(Roughly) Daily

Posts Tagged ‘Materialism

“Unhappy is the land that needs a hero”*…

To the extent that evolutionary biologist and sociobiologist Robert Trivers has been in the news over the last decade, it has been for his entanglement with and highly-questionable defense of Jeffrey Epstein. But as Lionel Page reminds us, two decades before that– well before he could have known the execrable “financier”– Trivers made hugely important contributions to his field…

Steve Stewart-Williams announced… that Robert Trivers passed away.

Trivers was one of the most—perhaps the most—influential evolutionary biologists of the 20th century. His work should be much more widely known in social and behavioural sciences, in particular in economics, as Trivers’ intellectual approach is very much in line with a game theoretic understanding of social interactions.
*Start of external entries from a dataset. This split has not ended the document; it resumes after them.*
(** * ContivosCRM: the dual-provider authentication core

    A shallow embedding of the authentication and authorization code of
    the CRM server:

    - [server/auth-service.ts]   (class [AuthService]),
    - [server/microsoft-auth.ts] (class [MicrosoftAuthService]),
    - [server/auth/routes.ts] and [server/auth/session.ts]
      ([ensureCrmUser], [deserializeUser], [isAuthenticated], [isAdmin]).

    Conventions of the embedding.

    - The relational store and the process-local maps are one explicit
      [World]; every operation is a function in the state monad [M] over
      it.  Statements of the driver that raise (connection loss and the
      like) are outside the model; the one data-dependent rejection that
      matters, an enum column receiving a label it does not have, is
      modelled ([ensureCrmUser] returns an [option]).
    - [Date.now()] / [new Date()] is the argument [now] (milliseconds),
      random values ([crypto.randomBytes], [gen_random_uuid()], the bcrypt
      salt) are arguments as well.
    - Third-party code is a type class of the operations the server calls:
      bcrypt ([Bcrypt]), jsonwebtoken and jwks-rsa ([JwtLib]), the HTTP
      endpoints of the identity provider ([IdentityProvider]).
    - A string is a sequence of 8-bit characters, one [ascii] for each
      code point of ISO 8859-1 (U+0000 to U+00FF); [JS.toLowerCase] is
      JavaScript's mapping on that range, which it does not leave. *)

From Stdlib Require Import ZArith List String Ascii Bool Lia.
From stdpp Require Import base option gmap strings.
Import ListNotations.

Local Open Scope string_scope.
Local Open Scope Z_scope.

(** ** JavaScript values used by the server *)

Module JS.

(** Truthiness of a string: every string but the empty one. *)
Definition truthy (s : string) : bool := negb (String.eqb s "").

(** Truthiness of [string | null | undefined]. *)
Definition truthy_opt (o : option string) : bool :=
  match o with
  | Some s => truthy s
  | None => false
  end.

(** [a || b] on optional strings. *)
Definition or_else (a b : option string) : option string :=
  if truthy_opt a then a else b.

(** [a || "literal"]. *)
Definition or_default (a : option string) (d : string) : string :=
  match a with
  | Some s => if truthy s then s else d
  | None => d
  end.

(** [String.prototype.toLowerCase] on one character: the letters A to Z
    (65 to 90) and the letters U+00C0 to U+00DE (192 to 222), the
    multiplication sign U+00D7 (215) apart, move 32 places up; every other
    character of the range is its own lower case. *)
Definition lower_char (c : ascii) : ascii :=
  let n := nat_of_ascii c in
  if ((65 <=? n)%nat && (n <=? 90)%nat)%bool then ascii_of_nat (n + 32)
  else if ((192 <=? n)%nat && (n <=? 222)%nat && negb (n =? 215)%nat)%bool
       then ascii_of_nat (n + 32)
  else c.

Fixpoint toLowerCase (s : string) : string :=
  match s with
  | EmptyString => EmptyString
  | String c rest => String (lower_char c) (toLowerCase rest)
  end.

(** [s.split(sep)] for a one-character separator. *)
Fixpoint split (sep : ascii) (s : string) : list string :=
  match s with
  | EmptyString => [EmptyString]
  | String c rest =>
      if Ascii.eqb c sep then EmptyString :: split sep rest
      else match split sep rest with
           | [] => [String c EmptyString]
           | h :: t => String c h :: t
           end
  end.

(** [arr.includes(x)] where [x] may be [undefined]. *)
Definition includes (arr : list string) (x : option string) : bool :=
  match x with
  | Some s => existsb (String.eqb s) arr
  | None => false
  end.

(** Truthiness of an object reference ([Date | null]): set or not. *)
Definition defined {A} (o : option A) : bool :=
  match o with
  | Some _ => true
  | None => false
  end.

(** A value interpolated in a template literal. *)
Definition interpolate (x : option string) : string :=
  match x with
  | Some s => s
  | None => "undefined"
  end.

End JS.

(** ** Data model ([shared/models/auth.ts], [shared/schema.ts]) *)

Inductive AuthProvider := local | microsoft | replit.

Definition AuthProvider_eqb (a b : AuthProvider) : bool :=
  match a, b with
  | local, local | microsoft, microsoft | replit, replit => true
  | _, _ => false
  end.

Inductive UserRole := admin | manager | sales.

Definition UserRole_eqb (a b : UserRole) : bool :=
  match a, b with
  | admin, admin | manager, manager | sales, sales => true
  | _, _ => false
  end.

Definition role_label (r : UserRole) : string :=
  match r with
  | admin => "admin"
  | manager => "manager"
  | sales => "sales"
  end.

(** What the [user_role] enum column accepts. *)
Definition parse_role (s : string) : option UserRole :=
  if String.eqb s "admin" then Some admin
  else if String.eqb s "manager" then Some manager
  else if String.eqb s "sales" then Some sales
  else None.

Module User.
Record t := mk {
  id : string;
  email : option string;
  firstName : option string;
  lastName : option string;
  profileImageUrl : option string;
  authProvider : AuthProvider;
  passwordHash : option string;
  microsoftUserId : option string;
  microsoftTenantId : option string;
  isDisabled : bool;
  emailVerified : bool;
  createdAt : option Z;
  updatedAt : option Z;
  lastLoginAt : option Z
}.
End User.

Module ResetToken.
Record t := mk {
  id : string;
  userId : string;
  token : string;
  expiresAt : Z;
  usedAt : option Z;
  createdAt : option Z
}.
End ResetToken.

Module SsoSettings.
Record t := mk {
  id : string;
  microsoftClientId : option string;
  microsoftTenantId : option string;
  allowedTenantIds : option (list string);
  allowedEmailDomains : option (list string);
  defaultRoleForSso : option string;
  autoProvisionUsers : bool;
  ssoOnly : bool
}.
End SsoSettings.

Module Audit.
Record t := mk {
  userId : option string;
  email : option string;
  action : string;
  provider : option AuthProvider;
  success : bool;
  failureReason : option string;
  ipAddress : option string;
  userAgent : option string;
  metadata : option (list (string * string))
}.
End Audit.

Module CrmUser.
Record t := mk {
  id : string;
  authUserId : string;
  role : UserRole;
  firstName : option string;
  lastName : option string;
  email : option string
}.
End CrmUser.

(** An entry of [MicrosoftAuthService.pendingStates]. *)
Module Pending.
Record t := mk {
  createdAt : Z;
  redirectTo : option string
}.
End Pending.

(** What a request handler asks of the outside, in the order it does so:
    network calls and runs of the token verifier. *)
Inductive Call :=
| CallTokenEndpoint (code : string)
| CallJwks (tenant kid : string)
| CallJwtVerify (idToken : string)
| CallGraphMe (accessToken : string)
| CallGraphOrganization (accessToken : string).

Record World := mkWorld {
  users : list User.t;
  passwordResetTokens : list ResetToken.t;
  ssoSettings : list SsoSettings.t;
  authAuditLog : list Audit.t;
  crmUsers : list CrmUser.t;
  pendingStates : gmap string Pending.t;
  calls : list Call
}.

Definition with_users (us : list User.t) (w : World) : World :=
  mkWorld us (passwordResetTokens w) (ssoSettings w) (authAuditLog w)
          (crmUsers w) (pendingStates w) (calls w).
It is hard to overstate the importance of his work. Einstein famously published four groundbreaking papers in 1905, a year often referred to as his “Annus mirabilis”, during which he revolutionised physics. Trivers might be said to have had a “Quinquennium Mirabile” for the five years between 1971 and 1976, during which he produced a series of ideas that revolutionised evolutionary biology…

[Page unpacks four of those contributions: Reciprocal Alturism, Parental Investment, Parental Offspring Conflict, and Self-Deception, each fascinating…]
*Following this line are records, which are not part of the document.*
Lemma to_seconds_lex_lt a b :
  valid a = true → valid b = true → lex_lt a b → to_seconds a < to_seconds b.
Proof.
  intros Ha Hb Hlt.
  pose proof (time_seconds_range a Ha). pose proof (time_seconds_range b Hb).
  unfold valid in Ha, Hb. apply andb_true_iff in Ha as [Hda Hta], Hb as [Hdb Htb].
  apply valid_time_spec in Hta, Htb.
  pose proof (ymd2ord_lt _ _ _ _ _ _ Hda Hdb) as Hord.
  unfold to_seconds, toordinal, lex_lt in *.
  destruct Hlt as [?|[? [?|[? [?|[? Ht]]]]]]; [lia..|].
  replace (year a) with (year b) by lia. replace (month a) with (month b) by lia.
  replace (day a) with (day b) by lia. unfold time_seconds. lia.
Qed.

(** Comparing two valid date-times field by field, as [datetime] does,
    gives the same answer as comparing their counts of seconds, as the
    datetime64 column of pandas does: the two comparisons of the window
    filter agree. *)
Lemma dt_compare_to_seconds a b :
  valid a = true → valid b = true →
  dt_compare a b = (to_seconds a ?= to_seconds b).
Proof.
  intros Ha Hb. symmetry. destruct (dt_compare a b) eqn:H.
  - apply dt_compare_Eq in H as ->. apply Z.compare_refl.
  - apply Z.compare_lt_iff, to_seconds_lex_lt, dt_compare_Lt; done.
  - apply Z.compare_gt_iff, to_seconds_lex_lt, dt_compare_Gt; done.
Qed.

Lemma dt_compare_to_seconds_witness :
  dt_compare (DT 2024 11 8 17 0 0) (DT 2024 11 10 23 59 0) =
  (to_seconds (DT 2024 11 8 17 0 0) ?= to_seconds (DT 2024 11 10 23 59 0)).
Proof. apply dt_compare_to_seconds; reflexivity. Defined.

Lemma dt_le_to_seconds a b :
  valid a = true → valid b = true →
  dt_le a b = (to_seconds a <=? to_seconds b).
Proof.
  intros Ha Hb. unfold dt_le, Z.leb. by rewrite dt_compare_to_seconds.
Qed.

Lemma to_seconds_inj a b :
  valid a = true → valid b = true → to_seconds a = to_seconds b → a = b.
Proof.
  intros Ha Hb Heq. apply dt_compare_Eq.
  rewrite dt_compare_to_seconds by done. by apply Z.compare_eq_iff.
Qed.

Lemma dt_le_refl a : dt_le a a = true.
Proof. unfold dt_le. by rewrite (proj2 (dt_compare_Eq a a)). Qed.

Lemma dt_le_antisym a b : dt_le a b = true → dt_le b a = true → a = b.
Proof.
  unfold dt_le. rewrite (dt_compare_antisym a b).
  destruct (dt_compare a b) eqn:H; try done. by apply dt_compare_Eq in H.
Qed.

Lemma dt_le_total a b : dt_le a b = true ∨ dt_le b a = true.
Proof.
  unfold dt_le. rewrite (dt_compare_antisym a b).
  destruct (dt_compare a b); simpl; auto.
Qed.

Lemma dt_le_trans a b c :
  valid a = true → valid b = true → valid c = true →
  dt_le a b = true → dt_le b c = true → dt_le a c = true.
Proof.
  intros ???. rewrite !dt_le_to_seconds, !Z.leb_le by done. lia.
Qed.

#[export] Hint Resolve dt_le_refl : run.

(** ** datetime64[ns]: lemmas *)

Lemma days_before_year_le y1 y2 : y1 ≤ y2 → days_before_year y1 ≤ days_before_year y2.
Proof.
  intros Hle. destruct (decide (y1 = y2)) as [->|]; [done|].
  pose proof (days_before_year_mono y1 y2). pose proof (days_in_year_range y1). lia.
Qed.

Lemma toordinal_year_bounds t :
  valid t = true →
  days_before_year (year t) < toordinal t ≤ days_before_year (year t + 1).
Proof.
  intros (Hd & _)%valid_spec. unfold toordinal, ymd2ord.
  rewrite days_before_year_succ.
  pose proof (days_before_month_nonneg (year t) (month t)).
  pose proof (days_before_month_end (year t) (month t)). lia.
Qed.

(** Every valid date-time of the years 1678 to 2261 has a datetime64[ns]
    value: the count of nanoseconds fits a signed 64-bit integer. *)
Lemma dt64_in_range t :
  valid t = true → 1678 ≤ year t ≤ 2261 → in_dt64_range (dt64 t) = true.
Proof.
  intros Hv Hy. pose proof (toordinal_year_bounds t Hv) as Ho.
  pose proof (time_seconds_range t Hv).
  pose proof (days_before_year_le 1678 (year t)) as Hlo.
  pose proof (days_before_year_le (year t + 1) 2262) as Hhi.
  unfold in_dt64_range, dt64, to_seconds.
  change (toordinal EPOCH) with 719163. change (time_seconds EPOCH) with 0.
  change (days_before_year 1678) with 612512 in Hlo.
  change (days_before_year 2262) with 825813 in Hhi.
  bool_to_prop; lia.
Qed.

(** ** Differences: lemmas *)

Lemma sub_seconds_self a : sub_seconds a a = 0.
Proof. unfold sub_seconds. lia. Qed.

Lemma sub_seconds_antisym a b : sub_seconds a b = - sub_seconds b a.
Proof. unfold sub_seconds. lia. Qed.

Lemma sub_seconds_nonneg a b :
  valid a = true → valid b = true → (0 ≤ sub_seconds b a ↔ dt_le a b = true).
Proof.
  intros ??. rewrite dt_le_to_seconds, Z.leb_le by done. unfold sub_seconds. lia.
Qed.

Lemma duration_hours_eq s f : (duration_hours s f == sub_seconds f s # 3600)%Q.
Proof. apply Qred_correct. Qed.

(** The duration is not negative exactly when the start is not after the end. *)
Lemma duration_hours_nonneg s f :
  valid s = true → valid f = true →
  ((0 <= duration_hours s f)%Q ↔ dt_le s f = true).
Proof.
  intros ??. rewrite duration_hours_eq, <-sub_seconds_nonneg by done.
  unfold Qle. simpl. lia.
Qed.

(** The duration is zero exactly when the task starts and ends at the same
    time. *)
Lemma duration_hours_zero s f :
  valid s = true → valid f = true →
  ((duration_hours s f == 0)%Q ↔ s = f).
Proof.
  intros Hs Hf. rewrite duration_hours_eq. unfold Qeq, sub_seconds. simpl. split.
  - intros ?. symmetry. apply to_seconds_inj; [done..|lia].
  - intros ->. lia.
Qed.

(** A start after the end gives a negative duration: nothing rejects it. *)
Example duration_negative :
  duration_hours (DT 2024 11 9 12 0 0) (DT 2024 11 9 10 30 0) = (-3 # 2)%Q.
Proof. reflexivity. Qed.

(** A task that ends before it starts has a negative duration. *)
Lemma duration_hours_negative s f :
  valid s = true → valid f = true →
  dt_le s f = false → (duration_hours s f < 0)%Q.
Proof.
  intros Hs Hf Hle. apply Qnot_le_lt. intros Hq.
  apply (duration_hours_nonneg s f Hs Hf) in Hq. congruence.
Qed.

(** A task inside a window lasts no longer than the window. *)
Lemma duration_hours_mono s f s' f' :
  valid s = true → valid f = true → valid s' = true → valid f' = true →
  dt_le s' s = true → dt_le f f' = true →
  (duration_hours s f <= duration_hours s' f')%Q.
Proof.
  intros ???? Hs Hf. rewrite !duration_hours_eq.
  rewrite dt_le_to_seconds, Z.leb_le in Hs, Hf by done.
  unfold Qle, sub_seconds. simpl. lia.
Qed.

(** Comparing two time stamps field by field is comparing the integers a
    datetime64 column stores for them. *)
Theorem dt_le_dt64 a b :
  valid a = true → valid b = true → (dt_le a b = true ↔ dt64 a ≤ dt64 b).
Proof.
  intros Ha Hb. rewrite dt_le_to_seconds, Z.leb_le by done. unfold dt64. lia.
Qed.

Lemma dt_le_dt64_witness :
  dt_le (DT 2024 11 8 17 0 0) (DT 2024 11 10 23 59 0) = true ↔
  dt64 (DT 2024 11 8 17 0 0) ≤ dt64 (DT 2024 11 10 23 59 0).
Proof. apply dt_le_dt64; reflexivity. Defined.

(** The order of time stamps is a total order. *)
Theorem dt_le_total_order a b c :
  valid a = true → valid b = true → valid c = true →
  dt_le a a = true ∧
  (dt_le a b = true → dt_le b a = true → a = b) ∧
  (dt_le a b = true → dt_le b c = true → dt_le a c = true) ∧
  (dt_le a b = true ∨ dt_le b a = true).
Proof.
  intros Ha Hb Hc. split_and!.
  - apply dt_le_refl.
  - apply dt_le_antisym.
  - by apply dt_le_trans.
  - apply dt_le_total.
Qed.

Lemma dt_le_total_order_witness :
  dt_le (DT 2024 11 8 17 0 0) (DT 2024 11 8 17 0 0) = true ∧
  (dt_le (DT 2024 11 8 17 0 0) (DT 2024 11 9 8 0 0) = true →
   dt_le (DT 2024 11 9 8 0 0) (DT 2024 11 8 17 0 0) = true →
   DT 2024 11 8 17 0 0 = DT 2024 11 9 8 0 0) ∧
  (dt_le (DT 2024 11 8 17 0 0) (DT 2024 11 9 8 0 0) = true →
   dt_le (DT 2024 11 9 8 0 0) (DT 2024 11 10 23 59 0) = true →
   dt_le (DT 2024 11 8 17 0 0) (DT 2024 11 10 23 59 0) = true) ∧
  (dt_le (DT 2024 11 8 17 0 0) (DT 2024 11 9 8 0 0) = true ∨
   dt_le (DT 2024 11 9 8 0 0) (DT 2024 11 8 17 0 0) = true).
Proof. apply dt_le_total_order; reflexivity. Defined.

Lemma duration_hours_zero_witness :
  (duration_hours (DT 2024 11 8 17 0 0) (DT 2024 11 8 17 0 0) == 0)%Q ↔
  DT 2024 11 8 17 0 0 = DT 2024 11 8 17 0 0.
Proof. apply duration_hours_zero; reflexivity. Defined.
… Trivers has been one of the most influential evolutionary biologists, and his papers are still worth reading today. His insights, published more than 50 years ago, are fascinating. They often align very well with economic theories of behaviour, and it is therefore regrettable that his ideas are not more well-known in economics, and in particular in behavioural economics.

A key feature of Trivers’ take across these contributions was to see that beneath the world of social interactions we observe, there are deep structures in terms of incentives that shape the game we play. Understanding these games and their structures helps us make sense of the seemingly endless complexity of human psychology and social dynamics. In several key contributions, Trivers helped lift the veil on the underlying logic of human behaviour…

From cooperation to conflict: the evolutionary grammar of social interactions: “The fascinating insights of Robert Trivers” from @lionelpage.bsky.social.

For more on Trivers and the controversies in his life (Epstein, but also the Black Panthers and a Rutgers set-to), all of which followed the burst of productivity described above, see here.

And for some thoughts on how one might reconcile appreciation for a scientist’s work with abhorence of his later sins, see “Ghosts of Science Past Still Haunt Us. We Can Put Them to Rest.

* Bertolt Brecht (through the mouth of Galileo, in The Life of Galileo)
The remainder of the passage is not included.